Despite its troubled financial situation, South Africa’s national carrier is making strides to recover its favourable standing. SAA spokesperson Tlali Tlali outlined some of the recent changes to the airline’s route map and fleet and updated Business Traveller Africa on the effect the oil price and exchange rate have had on the airline.
Q: What factors influenced the decision to begin flights between South Africa and Abuja?
A: There is already a legal framework in place between the two countries, and based on traffic patterns we anticipate higher demand. The Bilateral Air Service Agreement between South Africa and Nigeria allows for 10 frequencies per week between the two countries and the gateways are not limited to any specific airports. SAA is the designated airline for South Africa and we currently operate seven flights per week between O.R. Tambo International Airport and Murtala Muhammad International Airport.
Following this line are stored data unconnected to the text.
Lemma fold_alertEntry_last (fmt_q : string -> string) (es : list entry)
      (k : string) (e : entry) :
  last (List.filter (fun x => String.eqb (Name x) k) es) = Some e ->
  fold_left (alertEntry fmt_q) es ∅ !! k = alertEntry fmt_q ∅ e !! k.
Proof.
  induction es as [|x es IH] using rev_ind; [discriminate|].
  rewrite List.filter_app, fold_alertEntry_snoc. cbn [List.filter].
  destruct (String.eqb_spec (Name x) k) as [Hx | Hx].
  - rewrite last_snoc. intros [= ->]. subst k.
    rewrite !alertEntry_lookup. reflexivity.
  - rewrite app_nil_r. intros H.
    rewrite alertEntry_other by congruence. apply IH, H.
Qed.

(** The map [DecodedAlert.UnmarshalJSON] builds from a list of entries:
    its keys are the names of the entries; an entry decides the text at
    its name alone, whatever the other entries are, and where several
    entries share a name the last one wins.  The text is the value (a
    string as it is, a number as [FormatFloat] writes it), followed by
    a space and the units when the units are a non-empty string and
    the value's text is not empty. *)
Theorem DecodedAlert_entries (fmt_q : string -> string)
        (v : option (gmap string string)) (data s : string)
        (es : list entry) :
  parseJSON data = Some (JString s) -> s <> EmptyString ->
  json_Unmarshal_entries s (Some []) = (Some es, None) ->
  exists m,
    DecodedAlert_UnmarshalJSON fmt_q v data = (Some m, None) /\
    (forall k, is_Some (m !! k) <-> In k (map Name es)) /\
    (forall k e,
       last (List.filter (fun x => String.eqb (Name x) k) es) = Some e ->
       m !! k =
       Some (match Units e with
             | VString u =>
               if negb (String.eqb (valueText fmt_q e) EmptyString) &&
                  negb (String.eqb u EmptyString)
               then (valueText fmt_q e ++ " " ++ u)%string
               else valueText fmt_q e
             | _ => valueText fmt_q e
             end)).
Proof.
  intros Hp Hs He.
  rewrite (DecodedAlert_inner fmt_q v data s Hp Hs), He.
  exists (fold_left (alertEntry fmt_q) es ∅). split; [reflexivity|]. split.
  - intros k. apply fold_alertEntry_keys.
  - intros k e Hl.
    assert (Hk : Name e = k).
    { assert (Hin : In e (List.filter (fun x => String.eqb (Name x) k) es)).
      { destruct (List.filter _ es) as [|a l] using rev_ind; [discriminate|].
        rewrite last_snoc in Hl. injection Hl as ->.
        apply in_or_app. right. left. reflexivity. }
      apply List.filter_In in Hin as [_ Hin]. apply String.eqb_eq, Hin. }
    rewrite (fold_alertEntry_last fmt_q es k e Hl). subst k.
    apply alertEntry_lookup.
Qed.

Lemma DecodedAlert_entries_witness :
  exists m,
    DecodedAlert_UnmarshalJSON (fun b => b) None
      (json_Marshal_string
         (sq "[{'name':'a','value':'1','units':'Hz'},{'name':'b','value':'x','units':'V'},{'name':'a','value':'y','units':''}]"))
    = (Some m, None) /\
    m !! "a" = Some "y" /\ m !! "b" = Some "x V" /\ m !! "c" = None.
Proof.
  destruct (DecodedAlert_entries (fun b => b) None
              (json_Marshal_string
                 (sq "[{'name':'a','value':'1','units':'Hz'},{'name':'b','value':'x','units':'V'},{'name':'a','value':'y','units':''}]"))
              (sq "[{'name':'a','value':'1','units':'Hz'},{'name':'b','value':'x','units':'V'},{'name':'a','value':'y','units':''}]")
              [mkEntry "a" (VString "1") (VString "Hz");
               mkEntry "b" (VString "x") (VString "V");
               mkEntry "a" (VString "y") (VString EmptyString)])
    as (m & Hm & Hkeys & Hlast).
  - vm_compute; reflexivity.
  - discriminate.
  - vm_compute; reflexivity.
  - exists m. split; [exact Hm|]. split; [|split].
    + apply (Hlast "a" (mkEntry "a" (VString "y") (VString EmptyString))).
      reflexivity.
    + apply (Hlast "b" (mkEntry "b" (VString "x") (VString "V"))). reflexivity.
    + destruct (m !! "c") eqn:E; [|reflexivity].
      exfalso. destruct (proj1 (Hkeys "c") (ex_intro _ _ E)) as [H|[H|[H|[]]]];
        discriminate.
Defined.

(** * Further properties of the client (client.go) *)

(** ** [httpDo]: how many attempts, and how long *)

Lemma now_callDo (c : Client) (req : Request) (w : World) :
  now (snd (callDo c req w))
  = now w + Z.max 0 (fst (Do (httpClient c) (calls w) req)) /\
  calls (snd (callDo c req w)) = S (calls w).
Proof. rewrite callDo_eq. split; reflexivity. Qed.

Lemma now_sleep (d : Z) (w : World) :
  now (sleep d w) = now w + Z.max 0 d /\ calls (sleep d w) = calls w.
Proof. split; reflexivity. Qed.

Lemma httpDoLoop_attempts (c : Client) (req : Request) (start : Z) :
  forall (fuel : nat) (w : World) (res : result Response) (w' : World),
    httpDoLoop c fuel req start w = Some (res, w') ->
    calls w' = S (calls w) \/
    ((S (calls w) < calls w')%nat /\
     (Z.of_nat (calls w') - Z.of_nat (calls w) - 2) * retryInterval c
     + (now w - start) < retryTimeout c).
Proof.
  induction fuel as [|fuel IH]; intros w res w' H; [discriminate|].
  rewrite httpDoLoop_S in H. cbv zeta in H.
  destruct (now_callDo c req w) as [Hn Hc].
  set (w1 := snd (callDo c req w)) in *.
  set (dur := Z.max 0 (fst (Do (httpClient c) (calls w) req))) in *.
  assert (Hdur : 0 <= dur) by (subst dur; lia).
  destruct (negb (isNetError _)).
  { injection H as _ <-. left. exact Hc. }
  destruct (Z.leb_spec (retryTimeout c) (now w1 - start)) as [Hto | Hto].
  { injection H as _ <-. left. exact Hc. }
  apply IH in H.
  destruct (now_sleep (retryInterval c - (now w1 - now w)) w1) as [Hn2 Hc2].
  set (w2 := sleep (retryInterval c - (now w1 - now w)) w1) in *.
  right. destruct H as [H | [Hlt H]].
  - split; [lia|].
    replace (Z.of_nat (calls w') - Z.of_nat (calls w) - 2) with 0 by lia.
    lia.
  - split; [lia|].
    replace (Z.of_nat (calls w') - Z.of_nat (calls w) - 2)
      with ((Z.of_nat (calls w') - Z.of_nat (calls w2) - 2) + 1) by lia.
    assert (0 <= Z.of_nat (calls w') - Z.of_nat (calls w2) - 2) by lia.
    nia.
Qed.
So we had an additional three slots available to us, and decided on the capital city of Abuja.
Q: Are you investigating any other new intra-Africa routes for operation in the next five years?
A: It’s no secret that we want to increase our footprint on the African continent in line with our Africa growth strategy. We will continue to explore more opportunities for growth in Africa and routes that show potential for growth will be considered.
Q: Why have you ceased flights to Abu Dhabi?
A: The airline has refined its Long-Term Turnaround Strategy with special focus on its network and fleet plan which requires us to conduct route performance assessments on a continuous basis. The Abu Dhabi route was no different. SAA considered capacity intended to strike a balance between the interests of serving our customers and to avoid increased operating costs which were not supported by the anticipated high demand. Termination was a last resort, which we ended up implementing.
Q: What is the latest on SAA’s Turnaround Strategy?
A: Our strategy implementation is still underway. We have made some noteworthy savings under our cost compression programme. There are other areas of financial performance that have shown significant improvement. Details in this area will be announced in due course.
Q: What changes have you made to your fleet in the last two years?
A: We have taken delivery of 10 A320 aircraft as part of our fleet modernisation plans. The new planes are more fuel efficient and present an opportunity to introduce to our customers new product. Given its range, the aircraft have been deployed on domestic and some of our regional routes. We have recently installed tablets loaded with content on the A320 as part of our entertainment options.
Q: What is the long-term vision for the SAA fleet?
A: Our fleet requirements are informed by our network plan. The type of aircraft we must acquire will depend largely on the routes we fly and the demand factors. These speak to the appropriate aircraft range and capacity, and these in turn speak to our operational efficiencies and value proposition to our customers. As it is with any other airline that would like to improve its bottom line, SAA can do with a more fuel efficient fleet.
Q: Why have you decided not to develop a premium economy product?
A: We have not ruled out the possibility of developing a premium economy cabin for our aircraft. We are exploring a few options which require us to take a cost element into account.
Q: How has the falling global oil price affected SAA?
A: Airfares consist of base fare, carrier-imposed surcharge (coded YR or YQ) and airport/government taxes and fees. The carrier-imposed surcharge is what a carrier has identified to cover various cost-related items. These charges are identified on a ticket by the code YR/YQ, which indicates fuel surcharges. SAA continuously monitors the fuel fluctuations which are linked to global oil prices and has passed reductions in base fare or carrier-imposed surcharge back to the market. The last general YR/YQ increase was back in March 2014.
Q: How has the change in the Rand-Dollar exchange rate affected SAA?
A: Approximately 60% of our costs is in hard currencies and the revenue generated is not by the same margin.
Q: How do you, as a full-service airline, remain competitive in your domestic market when faced with so much low-cost competition?
A: Being a full-service carrier distinguishes us from low-cost carriers by product and service offering. Our product caters largely for business travellers and our customer base include the corporate sector and government entities. We are also able to offer competitive rates to some leisure traffic which we carry.
Q: Are there any global airline trends that you believe are currently topical?
A: Frequent flyer programmes is one of the many areas which more customers are beginning to take seriously. The SAA Voyager moved from a mileage-based FFP to a full-fledged revenue-based FFP during 2015, an African continent first, and changes became effective on 1 February. These were aimed at revitalising the programme for customer retention purposes and to unlock customer asset value.